A aprovação da proposta polêmica tem o acordo dos ministérios da Agricultura e da Pesca, segundo Lupion. Em tramitação na Câmara dos Deputados desde o fim do ano passado, o projeto (PL 5860/2025) foi apresentado pelo deputado Gustavo Gayer (PL-GO) em uma clara reação do setor produtivo e da bancada ruralista à discussão da Conabio sobre a possibilidade de incluir a tilápia na Lista Nacional de Espécies Exóticas Invasoras.
Segundo os defensores do projeto, isso poderia abrir caminho para restrições ao cultivo da espécie no Brasil. Pesquisadores apontam que a tilápia, originária da África, é uma espécie exótica com potencial invasor nos ecossistemas brasileiros. O impacto ambiental varia conforme o ambiente, o manejo e o grau de escape para rios e reservatórios naturais.
Economia
A justificativa do projeto é de que a tilapicultura está entre as atividades mais relevantes da aquicultura brasileira e reforça que o Brasil figura entre os maiores produtores mundiais de tilápia. A produção é estimada em mais de 660 mil toneladas anuais, representando cerca de 68% de toda a produção nacional de peixes cultivados, segundo dados da Peixe BR (Associação Brasileira da Piscicultura).
Conforme o projeto, a atividade está disseminada por praticamente todas as regiões do país, com forte presença nos estados de Mato Grosso do Sul, Paraná, São Paulo, Ceará e Bahia, “consolidando-se como uma importante cadeia produtiva para geração de emprego, renda e abastecimento alimentar”. A proposta está sob análise da Comissão de Meio Ambiente e Desenvolvimento Sustentável da Câmara.
Eucalipto
Outro ponto é o avanço da proposta de proteção de cultivares de cana e florestais, principalmente eucalipto e pinus, tema que já está avançado na Casa. “Tínhamos esse projeto pronto para ser deliberado e tentamos incluir também as sementes de grãos, especialmente soja, em uma nova lei de proteção de cultivares. Mas não houve condições de chegar a um acordo nesse sentido, então retornamos ao projeto original, que trata especificamente das cultivares de cana-de-açúcar e florestais”, disse
Outro projeto na pauta amplia o acesso de cooperativas aos fundos constitucionais de financiamento. A proposta busca permitir que o cooperativismo, responsável por mais de metade da produção agropecuária do país, possa acessar diretamente esses recursos, demanda que o setor considera uma pendência desde a reforma tributária.

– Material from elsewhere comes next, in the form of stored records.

Lemma loop_trace_ids fetched : forall cache np,
  fetched_ids (loop_trace cache np fetched) = map (fun fp => file_id fp.1) fetched.
Proof.
  induction fetched as [|fp rest IH]; intros cache np; [done|].
  cbn [loop_trace map]. rewrite fetched_ids_fetch, fetched_ids_app, IH.
  by destruct (np mod 10 =? 0).
Qed.

Lemma loop_trace_cadence fetched : forall cache np,
  cadence (loop_trace cache np fetched) = checkpoints np (length fetched).
Proof.
  induction fetched as [|fp rest IH]; intros cache np; [done|].
  cbn [loop_trace length checkpoints]. rewrite cadence_fetch, cadence_app, IH.
  by destruct (np mod 10 =? 0).
Qed.

(** The loop makes the calls of [loop_trace] for the documents it
    fetches, or a first part of them when a service fails. *)
Lemma ingest_loop_trace w total files fc np s :
  let r := ingest_loop w total files fc np s in
  exists new fetched,
    calls (final_state r) = calls s ++ new
    /\ fileContentCache (final_state r) = fileContentCache s ++ map entry_of fetched
    /\ fetched_ids new = map (fun fp => file_id fp.1) fetched
    /\ new `prefix_of` loop_trace (fileContentCache s) np fetched
    /\ match r with
       | Ok n _ => n = np + length fetched
                   /\ new = loop_trace (fileContentCache s) np fetched
       | Thrown _ _ => True
       | IllTyped _ => False
       end.
Proof.
  cbv zeta. ingest_induction w total files fc np s.
  - intros fc np s. exists [], []. cbn. rewrite !app_nil_r.
    repeat split; first [done | lia].
  - intros file rest fc np s Hmax. exists [], []. cbn. rewrite !app_nil_r.
    repeat split; first [done | lia].
  - intros file rest fc np s r Hmax Hhas (new & fetched & Hc & Hm & Hids & Hp & Hr).
    exists new, fetched. done.
  - intros file rest fc np s Hmax Hhas Hfetch. exists [], []. cbn.
    rewrite !app_nil_r. repeat split; done.
  - intros file rest fc np s passages Hmax Hhas Hfetch Hmod Hup.
    exists [FilePassages (file_id file)], [(file, passages)].
    cbn. rewrite map_set_fresh by done.
    split; [done|]. split; [done|]. split; [done|]. split; [|done].
    apply prefix_cons, prefix_nil.
  - intros file rest fc np s passages r Hmax Hhas Hfetch Hmod Hup
      (new & fetched & Hc & Hm & Hids & Hp & Hr).
    cbn [fileContentCache calls with_cache add_call add_message] in Hc, Hm, Hp, Hr.
    rewrite map_set_fresh in Hm, Hp, Hr by done.
    exists (FilePassages (file_id file)
            :: UploadFile (cache_file_content
                             (fileContentCache s ++ [entry_of (file, passages)]))
            :: new),
           ((file, passages) :: fetched).
    split.
    { rewrite Hc, <- !app_assoc. cbn [app]. by rewrite map_set_fresh. }
    split; [by rewrite Hm, <- !app_assoc|].
    split; [cbn; by rewrite <- Hids|].
    cbn [loop_trace fst]. rewrite Hmod. cbn [Nat.eqb app].
    split; [by do 2 apply prefix_cons|].
    destruct r as [n s1|e s1|u]; [|done..].
    destruct Hr as [-> ->]. split; [cbn; lia|done].
  - intros file rest fc np s passages r Hmax Hhas Hfetch Hmod
      (new & fetched & Hc & Hm & Hids & Hp & Hr).
    cbn [fileContentCache calls with_cache add_call add_message] in Hc, Hm, Hp, Hr.
    rewrite map_set_fresh in Hm, Hp, Hr by done.
    exists (FilePassages (file_id file) :: new), ((file, passages) :: fetched).
    split; [by rewrite Hc, <- !app_assoc|].
    split; [by rewrite Hm, <- !app_assoc|].
    split; [cbn; by rewrite <- Hids|].
    cbn [loop_trace fst].
    destruct (Nat.eqb_spec (np mod 10) 0) as [?|_]; [done|]. cbn [app].
    split; [by apply prefix_cons|].
    destruct r as [n s1|e s1|u]; [|done..].
    destruct Hr as [-> ->]. split; [cbn; lia|done].
Qed.

(** Along the calls of the loop the cache never holds more than 10 entries
    beyond the last uploaded file. *)
Lemma loop_trace_durable fetched :
  forall (cache : list (list N * list N)) np pre prev
         (snap : list (list N * list N)),
    pre `prefix_of` loop_trace cache np fetched ->
    snap `prefix_of` cache ->
    length cache <= length snap + (np + 9) mod 10 ->
    let current :=
      cache ++ map entry_of (take (length (fetched_ids pre)) fetched) in
    exists snap' : list (list N * list N),
      snap `prefix_of` snap' /\ snap' `prefix_of` current
      /\ length current <= length snap' + 10
      /\ (last_upload_from prev pre = prev /\ snap' = snap
          \/ last_upload_from prev pre = Some (cache_file_content snap')).
Proof.
  induction fetched as [|fp rest IH]; intros cache np pre prev snap Hpre Hsnap Hlen.
  { apply prefix_nil_inv in Hpre as ->. cbn. rewrite app_nil_r.
    exists snap. split; [done|]. split; [done|]. split; [lia|by left]. }
  destruct pre as [|c pre1].
  { cbn. rewrite app_nil_r.
    exists snap. split; [done|]. split; [done|]. split; [lia|by left]. }
  cbn [loop_trace] in Hpre.
  pose proof (prefix_cons_inv_1 _ _ _ _ Hpre) as ->.
  apply prefix_cons_inv_2 in Hpre.
  rewrite fetched_ids_fetch. cbn [length take map].
  set (cache' := cache ++ [entry_of fp]) in *.
  assert (Hcache' : forall l, cache ++ entry_of fp :: l = cache' ++ l).
  { intros l. subst cache'. by rewrite <- app_assoc. }
  rewrite Hcache'.
  assert (Hlen' : length cache' = S (length cache)).
  { subst cache'. rewrite length_app. cbn. lia. }
  destruct (Nat.eqb_spec (np mod 10) 0) as [Hmod|Hmod].
  - cbn [app] in Hpre. destruct pre1 as [|c2 pre2].
    + cbn. rewrite app_nil_r. exists snap. split; [done|].
      split; [subst cache'; by apply prefix_app_r|]. split; [lia|by left].
    + pose proof (prefix_cons_inv_1 _ _ _ _ Hpre) as ->.
      apply prefix_cons_inv_2 in Hpre. rewrite fetched_ids_upload.
      destruct (IH cache' (S np) pre2 (Some (cache_file_content cache')) cache'
                  Hpre ltac:(done) ltac:(lia))
        as (snap' & H1 & H2 & H3 & H4).
      exists snap'. split.
      { etrans; [exact Hsnap|]. etrans; [|exact H1].
        subst cache'. by apply prefix_app_r. }
      split; [done|]. split; [done|]. right.
      change (last_upload_from prev (FilePassages (file_id fp.1)
                                       :: UploadFile (cache_file_content cache')
                                       :: pre2))
        with (last_upload_from (Some (cache_file_content cache')) pre2).
      destruct H4 as [[Hl Hs] | Hl]; rewrite Hl; [by rewrite Hs|done].
  - cbn [app] in Hpre.
    destruct (IH cache' (S np) pre1 prev snap Hpre) as (snap' & H1 & H2 & H3 & H4).
    + subst cache'. by apply prefix_app_r.
    + rewrite Hlen'. replace (S np + 9) with (np + 10) by lia.
      assert ((np + 10) mod 10 = S ((np + 9) mod 10)); [|lia].
      pose proof (Nat.div_mod_eq np 10). pose proof (Nat.mod_upper_bound np 10).
      pose proof (Nat.div_mod_eq (np + 9) 10).
      pose proof (Nat.mod_upper_bound (np + 9) 10).
      pose proof (Nat.div_mod_eq (np + 10) 10).
      pose proof (Nat.mod_upper_bound (np + 10) 10). lia.
    + exists snap'. done.
Qed.

Lemma prefix_snoc_cases {A} (pre l : list A) x :
  pre `prefix_of` l ++ [x] -> pre `prefix_of` l \/ pre = l ++ [x].
Proof.
  intros [k Hk]. destruct k as [|y k _] using rev_ind.
  - right. by rewrite app_nil_r in Hk.
  - left. rewrite app_assoc in Hk. apply app_inj_tail in Hk as [-> _].
    by apply prefix_app_r.
Qed.

Lemma last_upload_from_snoc prev cs t :
  last_upload_from prev (cs ++ [UploadFile t]) = Some t.
Proof. unfold last_upload_from. by rewrite fold_left_app. Qed.

(** The same along the calls of a whole run, with the upload at its end. *)
Lemma run_trace_durable (before : list (list N * list N)) fetched pre :
  pre `prefix_of`
    ListFiles :: loop_trace before 0 fetched
    ++ [UploadFile (cache_file_content (before ++ map entry_of fetched))] ->
  let current :=
    before ++ map entry_of (take (length (fetched_ids pre)) fetched) in
  exists snap : list (list N * list N),
    before `prefix_of` snap /\ snap `prefix_of` current
    /\ length current <= length snap + 10
    /\ (last_upload pre = None /\ snap = before
        \/ last_upload pre = Some (cache_file_content snap)).
Proof.
  intros Hpre. destruct pre as [|c pre1].
  { cbn. rewrite app_nil_r. exists before.
    split; [done|]. split; [done|]. split; [lia|by left]. }
  pose proof (prefix_cons_inv_1 _ _ _ _ Hpre) as ->.
  apply prefix_cons_inv_2 in Hpre.
  change (fetched_ids (ListFiles :: pre1)) with (fetched_ids pre1).
  change (last_upload (ListFiles :: pre1)) with (last_upload_from None pre1).
  destruct (prefix_snoc_cases _ _ _ Hpre) as [Hin| ->].
  - apply (loop_trace_durable fetched before 0 pre1 None before Hin); [done|lia].
  - cbn zeta. rewrite fetched_ids_app, loop_trace_ids, length_app, length_map.
    rewrite take_ge by (cbn; lia).
    exists (before ++ map entry_of fetched).
    split; [by apply prefix_app_r|]. split; [done|]. split; [lia|].
    right. apply last_upload_from_snoc.
Qed.

(** C6, as amended.  In a run of fetchAllContent that fetches the
    documents [fetched], the loop asks for the passages of each and
    uploads the cache directly after the [k]-th of them exactly when [k]
    is 1, 11, 21, ... (the count before the document is a multiple of 10);
    that upload carries the cache with the [k]-th document in it.  A run
    that completes uploads the final cache once more at the end if and
    only if it fetched a document.  A run that a failing service cuts
    short has done a first part of these calls, all passage requests among
    them.  At every moment of every run the cache holds at most 10 entries
    beyond the cache that the last upload carried (beyond the cache at the
    start, before the first upload). *)
Theorem checkpoint_cadence w s :
  let r := fetchAllContent w s in
  let before := fileContentCache s in
  let final := fileContentCache (final_state r) in
  exists new fetched,
    let m := length fetched in
    calls (final_state r) = calls s ++ new
    /\ final = before ++ map entry_of fetched
    /\ fetched_ids new = map (fun fp => file_id fp.1) fetched
    /\ new `prefix_of`
         ListFiles :: loop_trace before 0 fetched
         ++ [UploadFile (cache_file_content final)]
    /\ (is_Ok r ->
        new = ListFiles :: loop_trace before 0 fetched
              ++ (if 0 <? m then [UploadFile (cache_file_content final)] else []))
    /\ (forall pre, pre `prefix_of` new ->
          let current :=
            before ++ map entry_of (take (length (fetched_ids pre)) fetched) in
          exists snap : list (list N * list N),
            before `prefix_of` snap /\ snap `prefix_of` current
            /\ length current <= length snap + 10
            /\ (last_upload pre = None /\ snap = before
                \/ last_upload pre = Some (cache_file_content snap)))
    /\ cadence new `prefix_of` checkpoints 0 m ++ [Persisted]
    /\ (is_Ok r ->
        cadence new = checkpoints 0 m ++ (if 0 <? m then [Persisted] else []))
    /\ (forall k, persisted_after k (checkpoints 0 m) = true
                  <-> 1 <= k <= m /\ k mod 10 = 1)
    /\ (forall p, p `prefix_of` cadence new -> unsaved p <= 10).
Proof.
  intros r before final.
  assert (H : exists new fetched,
    calls (final_state r) = calls s ++ new
    /\ final = before ++ map entry_of fetched
    /\ fetched_ids new = map (fun fp => file_id fp.1) fetched
    /\ new `prefix_of`
         ListFiles :: loop_trace before 0 fetched
         ++ [UploadFile (cache_file_content final)]
    /\ (is_Ok r ->
        new = ListFiles :: loop_trace before 0 fetched
              ++ (if 0 <? length fetched
                  then [UploadFile (cache_file_content final)] else []))).
  { subst r final before. rewrite fetchAllContent_eq.
    destruct (listFiles w (calls s)) as [files|].
    2:{ exists [], []. cbn. rewrite !app_nil_r. split; [done|].
        split; [done|]. split; [done|]. split; [apply prefix_nil|done]. }
    cbn zeta. set (s0 := add_message _ _).
    destruct (ingest_loop_trace w (length files) files 0 0 s0)
      as (new & fetched & Hc & Hm & Hids & Hp & Hr).
    subst s0. cbn [calls add_call add_message fileContentCache] in Hc, Hm, Hp, Hr.
    destruct (ingest_loop _ _ _ _ _ _) as [n s1|e s1|u]; [| |done].
    - destruct Hr as [-> ->]. cbn [final_state Nat.add] in *.
      destruct (Nat.ltb_spec 0 (length fetched)) as [Hpos|Hpos].
      + rewrite saveCache_eq. cbn zeta.
        destruct (uploadFile w _ _) as [[]|].
        * eexists (ListFiles :: loop_trace (fileContentCache s) 0 fetched
                   ++ [UploadFile _]), fetched.
          cbn [final_state calls add_call add_message fileContentCache].
          rewrite Hc, Hm. split; [by rewrite <- !app_assoc|]. split; [done|].
          split.
          { change (fetched_ids (ListFiles :: ?l)) with (fetched_ids l).
            rewrite fetched_ids_app. cbn. by rewrite app_nil_r. }
          split; [done|]. intros _.
          assert (Hlt : (0 <? length fetched) = true) by by apply Nat.ltb_lt.
          by rewrite Hlt.
        * exists (ListFiles :: loop_trace (fileContentCache s) 0 fetched), fetched.
          cbn [final_state calls add_message fileContentCache].
          rewrite Hc, Hm. split; [by rewrite <- !app_assoc|]. split; [done|].
          split; [done|]. split; [|done].
          apply prefix_cons. by apply prefix_app_r.
      + assert (fetched = []) as -> by (destruct fetched; [done|cbn in Hpos; lia]).
        exists [ListFiles], []. cbn [final_state]. rewrite Hc, Hm.
        cbn. rewrite !app_nil_r. split; [done|]. split; [done|].
        split; [done|]. split; [|done]. apply prefix_cons, prefix_nil.
    - exists (ListFiles :: new), fetched. cbn [final_state] in *.
      rewrite Hc, Hm. split; [by rewrite <- !app_assoc|]. split; [done|].
      split; [done|]. split; [|done].
      apply prefix_cons. etrans; [exact Hp|]. by apply prefix_app_r. }
  destruct H as (new & fetched & Hc & Hfinal & Hids & Hp & Hok).
  exists new, fetched. cbn zeta.
  assert (Hcad : cadence new `prefix_of` checkpoints 0 (length fetched) ++ [Persisted]).
  { apply cadence_prefix in Hp.
    change (cadence (ListFiles :: ?l)) with (cadence l) in Hp.
    by rewrite cadence_app, loop_trace_cadence in Hp. }
  split; [done|]. split; [done|]. split; [done|]. split; [done|].
  split; [done|]. split.
  { intros pre Hpre. apply run_trace_durable. rewrite <- Hfinal.
    by etrans. }
  split; [done|]. split.
  { intros H. rewrite (Hok H).
    change (cadence (ListFiles :: ?l)) with (cadence l).
    rewrite cadence_app, loop_trace_cadence. by destruct (0 <? length fetched). }
  split.
  - intros k. rewrite persisted_after_checkpoints. cbn [Nat.add]. lia.
  - intros p Hpre. apply (unsaved_bound (length fetched) 0 0 p); [lia|done|].
    by etrans.
Qed.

Há ainda a proposta que trata da lista de insumos agropecuários com tratamento tributário favorecido no âmbito da regulamentação da reforma tributária (PLP 34 – Projeto de Lei Complementar). “Essa é uma das pautas emergenciais e extremamente importantes para o setor. Precisamos corrigir distorções geradas em uma votação realizada às pressas, em sessão virtual noturna, quando não tivemos condições adequadas de mobilização. Na ocasião, houve aumento da incidência tributária sobre insumos agropecuários, o que elevou significativamente os custos de produção”, disse.
O presidente da FPA reconhece, porém, a resistência do Ministério da Fazenda e do governo frente a esse ponto. “Mas seguimos negociando para tentar avançar e viabilizar a votação”, disse.
Além desses e outros pontos, a bancada ruralista está empenhada em votar nesta semana na CAE (Comissão de Assuntos Econômicos) do Senado o projeto de lei que renegocia as dívidas dos produtores rurais, que pode ter impacto financeiro para a União de cerca de R$ 150 bilhões em 2027 e provocar efeitos estruturais sobre o Plano Safra e o crédito rural nos próximos anos.